MCNP Guide
Your First MCNP Input File
Building your first working simulation from the ground up
The Three-Section Structure
Every MCNP input file follows the same logical structure, divided into three distinct sections separated by blank lines. This organization helps both you and MCNP understand what each part of your model represents.
Cell Cards
Define the physical volumes and what materials fill them
Surface Cards
Create the geometric boundaries that shape your model
Data Cards
Specify materials, physics settings, and what to measure
MCNP reads your input line by line with an 80-character limit. Comments start with 'c' at the beginning of a line or '$' anywhere in the line. These comments are essential for documenting your choices and making your input file understandable.
Building a Complete Model
Let's create a practical model: an enriched uranium sphere surrounded by water. This example demonstrates all the essential components while remaining simple enough to understand completely.
Enriched Uranium Sphere with Water Reflector
c Cell Cards
1 1 -18.74 -1 imp:n=1 $ Uranium sphere
2 2 -1.0 1 -2 imp:n=1 $ Water reflector
3 0 2 imp:n=0 $ Outside world
c Surface Cards
1 so 8.741 $ Inner sphere radius (cm)
2 so 18.741 $ Outer sphere radius (cm)
c Data Cards
m1 92235.70c 0.95 $ U-235 (95% enriched)
92238.70c 0.05 $ U-238 (5%)
m2 1001.70c 2 $ H in H2O
8016.70c 1 $ O in H2O
mt2 lwtr.01t $ Thermal neutron treatment
kcode 10000 1.0 50 250 $ Criticality settings
ksrc 0 0 0 $ Initial source pointUnderstanding the Cell Definitions
The cell cards create three distinct regions in our model. Cell 1 defines the uranium sphere using material 1 with a density of 18.74 g/cm³. The negative surface number (-1) means "inside surface 1," creating the uranium core. The importance parameter imp:n=1 tells MCNP to track neutrons normally in this region.
Cell 2 creates the water reflector between the two spheres. The geometry "1 -2" means "outside surface 1 AND inside surface 2," creating the shell of water around our uranium. Again, we track neutrons normally with imp:n=1.

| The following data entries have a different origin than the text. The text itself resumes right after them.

Lemma overwrite_loop_success bound : forall c d trials w w',
  trials < 3 ->
  overwrite_loop bound c d trials w = Some (Return tt, w') ->
  fs w' = replaced c d (fs w).
Proof.
  induction bound as [|bound IH]; intros c d trials w w' Ht Hl;
    cbn [CheckpointStore.overwrite_loop] in Hl;
    replace (trials <? 3) with true in Hl by (symmetry; apply Z.ltb_lt; exact Ht);
    cbn [negb] in Hl; [discriminate|].
  assert (forall w0 : world, fs w0 = fs w ->
            (match os_remove (checkpoint_path c (ck_episode d)) w0 with
             | (Raise e, w1) => Some (Raise e, w1)
             | (Return _, w1) =>
                 Some (Return tt,
                       log_data (deletion_record (ck_episode d)) (log_path c)
                         (torch_save d (checkpoint_path c (ck_episode d)) w1))
             end) = Some (Return tt, w') ->
            fs w' = replaced c d (fs w)) as Hpos.
  { intros w0 Hw0 Hr. unfold os_remove in Hr.
    destruct (fs w0 !! _); [|discriminate]. injection Hr as <-.
    rewrite log_data_fs. unfold replaced. cbn [fs CheckpointStore.torch_save set_fs].
    rewrite Hw0. reflexivity. }
  destruct (prompt_deletion c).
  - destruct (input _) as [[user_input|e0] w0] eqn:Hin; [|discriminate].
    assert (fs w0 = fs w) as Hw0.
    { pose proof (fs_input (print "Type Yes or y to confirm deletion else No or n"
                    (print ("Are you sure you want to delete checkpoint: "
                            ++ str_of_int (ck_episode d))%string w))) as Hf.
      rewrite Hin in Hf. exact Hf. }
    destruct (member user_input positive_options); [exact (Hpos w0 Hw0 Hl)|].
    destruct (member user_input negative_options); [discriminate|].
    destruct (trials + 1 =? 3) eqn:H3; [discriminate|].
    apply Z.eqb_neq in H3. apply IH in Hl; [|lia]. rewrite Hl. f_equal. exact Hw0.
  - change (member "Yes" positive_options) with true in Hl. cbv iota in Hl.
    exact (Hpos w eq_refl Hl).
Qed.
Lemma persisting_keeps_validator e r :
  keeps same_contact_store e r Persisting.validateContactInput.
Proof.
  intros s. unfold Persisting.validateContactInput.
  repeat match goal with
         | |- context [if ?b then _ else _] => destruct b
         end; reflexivity.
Qed.

Lemma persisting_keeps_postContact e r :
  keeps same_contact_store e r Persisting.postContact.
Proof.
  intros s. unfold Persisting.postContact.
  pose proof (persisting_submit_same_store e r s) as H.
  destruct (Persisting.submit e r s). exact H.
Qed.

Lemma persisting_keeps_health e r :
  keeps same_contact_store e r Persisting.health.
Proof. intros s. reflexivity. Qed.

Lemma persisting_keeps_getContacts e r :
  keeps same_contact_store e r Persisting.getContacts.
Proof.
  intros s. unfold Persisting.getContacts, Persisting.listContacts, try_catch,
    bind, Persisting.find, Persisting.countDocuments, ret. cbv zeta.
  destruct (negb (db_up e) || _); [reflexivity|].
  destruct (db_up e); reflexivity.
Qed.

Lemma persisting_keeps_patchContact e r :
  keeps same_contact_store e r Persisting.patchContact.
Proof.
  intros s. unfold Persisting.patchContact, Persisting.updateStatus, try_catch,
    bind, Persisting.findByIdAndUpdate, ret. cbv zeta.
  destruct (negb _); [reflexivity|].
  destruct (castObjectId e _); [|reflexivity].
  destruct (db_up e); [|reflexivity].
  destruct (Persisting.update_first _ _ _) as [[c l]|]; reflexivity.
Qed.

Lemma persisting_keeps_deleteContact e r :
  keeps same_contact_store e r Persisting.deleteContact.
Proof.
  intros s. unfold Persisting.deleteContact, Persisting.removeContact,
    try_catch, bind, Persisting.findByIdAndDelete, ret. cbv zeta.
  destruct (castObjectId e _); [|reflexivity].
  destruct (db_up e); [|reflexivity].
  destruct (Persisting.remove_first _ _) as [[c l]|]; reflexivity.
Qed.


Lemma emailonly_submit_same_store e r s :
  same_contact_store s (fst (EmailOnly.submit e r s)).
Proof.
  unfold same_contact_store, EmailOnly.submit, try_catch, bind, sendMail, ret.
  destruct (smtp e (ownerMail _ _ _ _)); [reflexivity|].
  destruct (smtp e (userMail _ _ _)); reflexivity.
Qed.

Lemma emailonly_keeps_validator e r :
  keeps same_contact_store e r EmailOnly.validateContactInput.
Proof.
  intros s. unfold EmailOnly.validateContactInput.
  repeat match goal with
         | |- context [if ?b then _ else _] => destruct b
         end; reflexivity.
Qed.

Lemma emailonly_keeps_postContact e r :
  keeps same_contact_store e r EmailOnly.postContact.
Proof.
  intros s. unfold EmailOnly.postContact.
  pose proof (emailonly_submit_same_store e r s) as H.
  destruct (EmailOnly.submit e r s). exact H.
Qed.

Lemma emailonly_keeps_health e r :
  keeps same_contact_store e r EmailOnly.health.
Proof. intros s. reflexivity. Qed.

Lemma emailonly_keeps_testEmail e r :
  keeps same_contact_store e r EmailOnly.testEmail.
Proof.
  intros s. unfold EmailOnly.testEmail, EmailOnly.sendTestEmail, try_catch,
    bind, sendMail, ret.
  destruct (smtp e (EmailOnly.testMail e)); reflexivity.
Qed.


Lemma path_matches_contact p :
  path_matches [api; Lit (js "contact")] p = true -> p = [js "api"; js "contact"].
Proof.
  destruct p as [|a [|b [|c p]]]; simpl; try discriminate;
    unfold JS.eqb; intros H;
    apply andb_true_iff in H as [Ha H]; try discriminate;
    apply andb_true_iff in H as [Hb H]; try discriminate.
  apply bool_decide_eq_true in Ha, Hb. congruence.
Qed.

Lemma submission_from_true addr r :
  submission_from addr r = true <-> is_submission r /\ ip r = addr.
Proof.
  unfold submission_from, is_submission.
  rewrite !andb_true_iff, !bool_decide_eq_true.
  destruct (method r); simpl; intuition congruence.
Qed.

(** If the submission route applies although the request is not a
    submission from [addr], the sender is someone else. *)
Lemma other_sender addr r :
  submission_from addr r = false ->
  Method_eqb (method r) POST && path_matches [api; Lit (js "contact")] (path r)
    = true ->
  ip r <> addr.
Proof.
  intros Hno Happ Hip.
  apply andb_true_iff in Happ as [Hm Hp]. apply path_matches_contact in Hp.
  unfold submission_from in Hno. rewrite Hm, Hp, Hip in Hno.
  rewrite !bool_decide_eq_true_2 in Hno by reflexivity. discriminate.
Qed.

Ltac layer_keeps :=
  intros _; repeat constructor; apply keeps_weaken;
  first [ apply keeps_passthrough; reflexivity
        | apply keeps_general_limiter | apply keeps_fallback
        | apply persisting_keeps_health | apply persisting_keeps_getContacts
        | apply persisting_keeps_patchContact | apply persisting_keeps_deleteContact
        | apply emailonly_keeps_health | apply emailonly_keeps_testEmail
        | intros s0; reflexivity ].

(** A request that is not a submission from [addr] leaves the window of
    [addr] as it is. *)
Lemma other_request_same_window v addr e s r :
  submission_from addr r = false ->
  same_window addr s (fst (server v e s r)).
Proof.
  intros Hno.
  assert (Htrans : forall a b c : State,
             same_window addr a b -> same_window addr b c ->
             same_window addr a c)
    by (unfold same_window; intros a b c H1 H2; congruence).
  destruct v; simpl server.
  - unfold EmailOnly.handle. apply dispatch_keeps; [reflexivity|exact Htrans|].
    unfold EmailOnly.app, EmailOnly.test_email_route.
    repeat (apply Forall_cons; split); try layer_keeps.
    + cbn [applies route]. intros Happ.
      pose proof (other_sender addr r Hno Happ) as Hip.
      repeat constructor.
      * apply keeps_contact_limiter_other; auto.
      * apply keeps_weaken, emailonly_keeps_validator.
      * apply keeps_weaken, emailonly_keeps_postContact.
    + apply Forall_nil. exact I.
  - unfold Persisting.handle. apply dispatch_keeps; [reflexivity|exact Htrans|].
    unfold Persisting.app.
    repeat (apply Forall_cons; split); try layer_keeps.
    + cbn [applies route]. intros Happ.
      pose proof (other_sender addr r Hno Happ) as Hip.
      repeat constructor.
      * apply keeps_contact_limiter_other; auto.
      * apply keeps_weaken, persisting_keeps_validator.
      * apply keeps_weaken, persisting_keeps_postContact.
    + apply Forall_nil. exact I.
Qed.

Cell 3 represents everything outside our model. Material number 0 indicates void, and imp:n=0 kills any neutron that reaches this region, effectively defining our problem boundary.
Creating the Geometry
Our geometry uses two spherical surfaces, both centered at the origin. The "so" keyword creates a sphere at (0,0,0) with the specified radius. Surface 1 has a radius of 8.741 cm, containing our uranium. Surface 2 extends to 18.741 cm, creating a 10-cm thick water reflector around the uranium core.
This nested sphere arrangement is common in nuclear modeling because it creates well-defined regions without complex geometry calculations. The surfaces work together to ensure complete coverage of our problem space.
Defining Materials and Physics
Material 1 represents highly enriched uranium using ZAID identifiers. The numbers 92235.70c and 92238.70c specify uranium isotopes with continuous-energy cross sections at room temperature. The fractions 0.95 and 0.05 create 95% enrichment, typical for weapons-grade material.
Material 2 defines water using hydrogen and oxygen in their natural 2:1 ratio. The mt2 card adds thermal neutron scattering physics, crucial for accurate neutron behavior in water at low energies.
The kcode card sets up our criticality calculation with 10,000 neutrons per generation, 50 inactive cycles for source convergence, and 250 total cycles (giving 200 active cycles for statistics). The ksrc card places our initial neutron source at the center of the geometry.
Running Your First Simulation
Save your input file with a descriptive name and .i extension (such as uranium_sphere.i). Run the simulation using the command line:
mcnp6 i=uranium_sphere.i o=uranium_sphere.oMCNP will create an output file (uranium_sphere.o) containing your results. The most important result is k-effective, which tells you whether your system is subcritical (k < 1), critical (k = 1), or supercritical (k > 1). For this highly enriched uranium sphere, you should expect k-effective significantly greater than 1.
What to Look For
In the output file, find the "final estimated combined collision/absorption/track-length keff" value. This represents your system's multiplication factor with its statistical uncertainty. MCNP also provides several statistical checks to verify the quality of your calculation.
If MCNP reports errors, check your input file for typos, missing blank lines between sections, or geometry problems. The error messages usually point to the specific line causing trouble.